Start of Block
(** *** [dns_cache_insert] *)

Lemma store_store_back (p : ptr) (e e' : dns_cache) (w : world) :
  heap_get p (heap w) = Some e -> store p e (store p e' w) = w.
Proof.
  intros H. destruct w as [ch cl n s h]. unfold store, set_heap. simpl in *.
  rewrite heap_set_set, (heap_set_get _ _ _ H). reflexivity.
Qed.

Lemma set_ref_back (e : dns_cache) (r : Z) : set_ref (set_ref e r) (ref e) = e.
Proof. destruct e. reflexivity. Qed.

Lemma insert_disabled (now stamp : Z) (alloc : bool) (d : string) (ttl0 : Z)
  (t : dns_type_t) (a : list byte) (len : Z) (w : world) :
  size w <= 0 -> cache_insert now stamp alloc d ttl0 t a len w = Some (0, w).
Proof.
  intros H. unfold dns_cache_insert. unfold_m.
  apply Z.leb_le in H. rewrite H. reflexivity.
Qed.

(** The insert for a key whose entry the lookup finds unexpired: the
    reference taken by the lookup is given back and nothing has changed. *)
Lemma insert_found_fresh (now stamp : Z) (alloc : bool) (d : string)
  (t : dns_type_t) (w : world) (p : ptr) (e : dns_cache) (ttl' : Z)
  (a' : list byte) (len' : Z) :
  0 < size w ->
  lookup d t (chain_of d t w) w = Some (Some p, w) ->
  heap_get p (heap w) = Some e ->
  now - insert_time e <= ttl e ->
  ref e <> 0 ->
  cache_insert now stamp alloc d ttl' t a' len' w = Some (0, w).
Proof.
  intros Hs Hl He Hnew Href.
  unfold dns_cache_insert.
  unfold bind at 1. unfold get_world.
  assert (Hs' : (size w <=? 0) = false) by (apply Z.leb_gt; exact Hs).
  rewrite Hs'. unfold bind at 1.
  rewrite (get_fresh _ _ _ _ _ _ Hs Hl He Hnew).
  unfold bind at 1.
  assert (Hget : heap_get p (heap (store p (set_ref e (ref e + 1)) w))
                 = Some (set_ref e (ref e + 1))).
  { simpl. apply heap_get_set_same. apply heap_get_lt. congruence. }
  rewrite (dns_cache_release_eq _ _ _ Hget). simpl.
  assert (Hr : (ref e + 1 - 1 =? 0) = false) by (apply Z.eqb_neq; lia).
  rewrite Hr. unfold ret. repeat f_equal.
  replace (ref e + 1 - 1) with (ref e) by lia.
  rewrite set_ref_back. apply store_store_back. exact He.
Qed.


Local Notation insert := (insert_request hash_string jhash hash_min DNS_MAX_CNAME_LEN).
Local Notation linked := (linked_world hash_string jhash hash_min DNS_MAX_CNAME_LEN).

Lemma insert_evict_eq (w : world) :
  insert_evict w =
  if num w >? size w
  then match cache_list w with
       | [] => None
       | p0 :: _ => match dns_cache_release p0 w with
                    | Some (_, w') => Some (0, w')
                    | None => None
                    end
       end
  else Some (0, w).
Proof.
  unfold insert_evict, _dns_cache_first. unfold_m.
  destruct (num w >? size w); [|reflexivity].
  destruct (cache_list w) as [|p0 l]; [reflexivity|].
  destruct (dns_cache_release p0 w) as [[[] w']|]; reflexivity.
Qed.

(** A request for a key the lookup does not return, when [malloc] returns
    NULL: -1 is returned and the world is the one the lookup left. *)
Lemma insert_nomem_eq (r : request) (w w1 : world) :
  0 < size w ->
  cache_get (r_now r) (r_domain r) (r_type r) w = Some (None, w1) ->
  r_alloc r = false ->
  insert r w = Some (-1, w1).
Proof.
  intros Hs Hg Ha. unfold insert_request, dns_cache_insert.
  unfold bind at 1. unfold get_world.
  assert (Hs' : (size w <=? 0) = false) by (apply Z.leb_gt; exact Hs).
  rewrite Hs'. unfold bind at 1. rewrite Hg.
  unfold bind at 1. unfold malloc. rewrite Ha. reflexivity.
Qed.

(** A valid request for a key the lookup does not return: the entry is
    allocated and linked, then the capacity test runs. *)
Lemma insert_new_eq (r : request) (w w1 : world) :
  0 < size w ->
  cache_get (r_now r) (r_domain r) (r_type r) w = Some (None, w1) ->
  r_alloc r = true ->
  valid_request r = true ->
  insert r w = insert_evict (linked r w1).
Proof.
  intros Hs Hg Ha Hv. unfold insert_request, dns_cache_insert.
  unfold bind at 1. unfold get_world.
  assert (Hs' : (size w <=? 0) = false) by (apply Z.leb_gt; exact Hs).
  rewrite Hs'. unfold bind at 1. rewrite Hg.
  unfold bind at 1. unfold malloc. rewrite Ha. unfold insert_fill.
  unfold bind at 1. unfold deref. simpl heap. rewrite heap_get_app_new.
  unfold valid_request in Hv. unfold linked_world, entry_of.
  destruct (r_type r) eqn:Ht; try discriminate; rewrite Hv; simpl negb; cbv iota;
    unfold insert_link, bind, modify, store, hash_add, list_add_tail, set_cache_hash,
      set_cache_list, set_num, set_heap, set_addr; simpl;
    rewrite heap_set_app_new; reflexivity.
Qed.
End of Block
Task details →
Starting at the line that contains "insert r w = Some (-1, w1).", repeat each line exactly through the last one in the listing. Include both of those lines and nothing more.

Your solution →
  insert r w = Some (-1, w1).
Proof.
  intros Hs Hg Ha. unfold insert_request, dns_cache_insert.
  unfold bind at 1. unfold get_world.
  assert (Hs' : (size w <=? 0) = false) by (apply Z.leb_gt; exact Hs).
  rewrite Hs'. unfold bind at 1. rewrite Hg.
  unfold bind at 1. unfold malloc. rewrite Ha. reflexivity.
Qed.

(** A valid request for a key the lookup does not return: the entry is
    allocated and linked, then the capacity test runs. *)
Lemma insert_new_eq (r : request) (w w1 : world) :
  0 < size w ->
  cache_get (r_now r) (r_domain r) (r_type r) w = Some (None, w1) ->
  r_alloc r = true ->
  valid_request r = true ->
  insert r w = insert_evict (linked r w1).
Proof.
  intros Hs Hg Ha Hv. unfold insert_request, dns_cache_insert.
  unfold bind at 1. unfold get_world.
  assert (Hs' : (size w <=? 0) = false) by (apply Z.leb_gt; exact Hs).
  rewrite Hs'. unfold bind at 1. rewrite Hg.
  unfold bind at 1. unfold malloc. rewrite Ha. unfold insert_fill.
  unfold bind at 1. unfold deref. simpl heap. rewrite heap_get_app_new.
  unfold valid_request in Hv. unfold linked_world, entry_of.
  destruct (r_type r) eqn:Ht; try discriminate; rewrite Hv; simpl negb; cbv iota;
    unfold insert_link, bind, modify, store, hash_add, list_add_tail, set_cache_hash,
      set_cache_list, set_num, set_heap, set_addr; simpl;
    rewrite heap_set_app_new; reflexivity.
Qed.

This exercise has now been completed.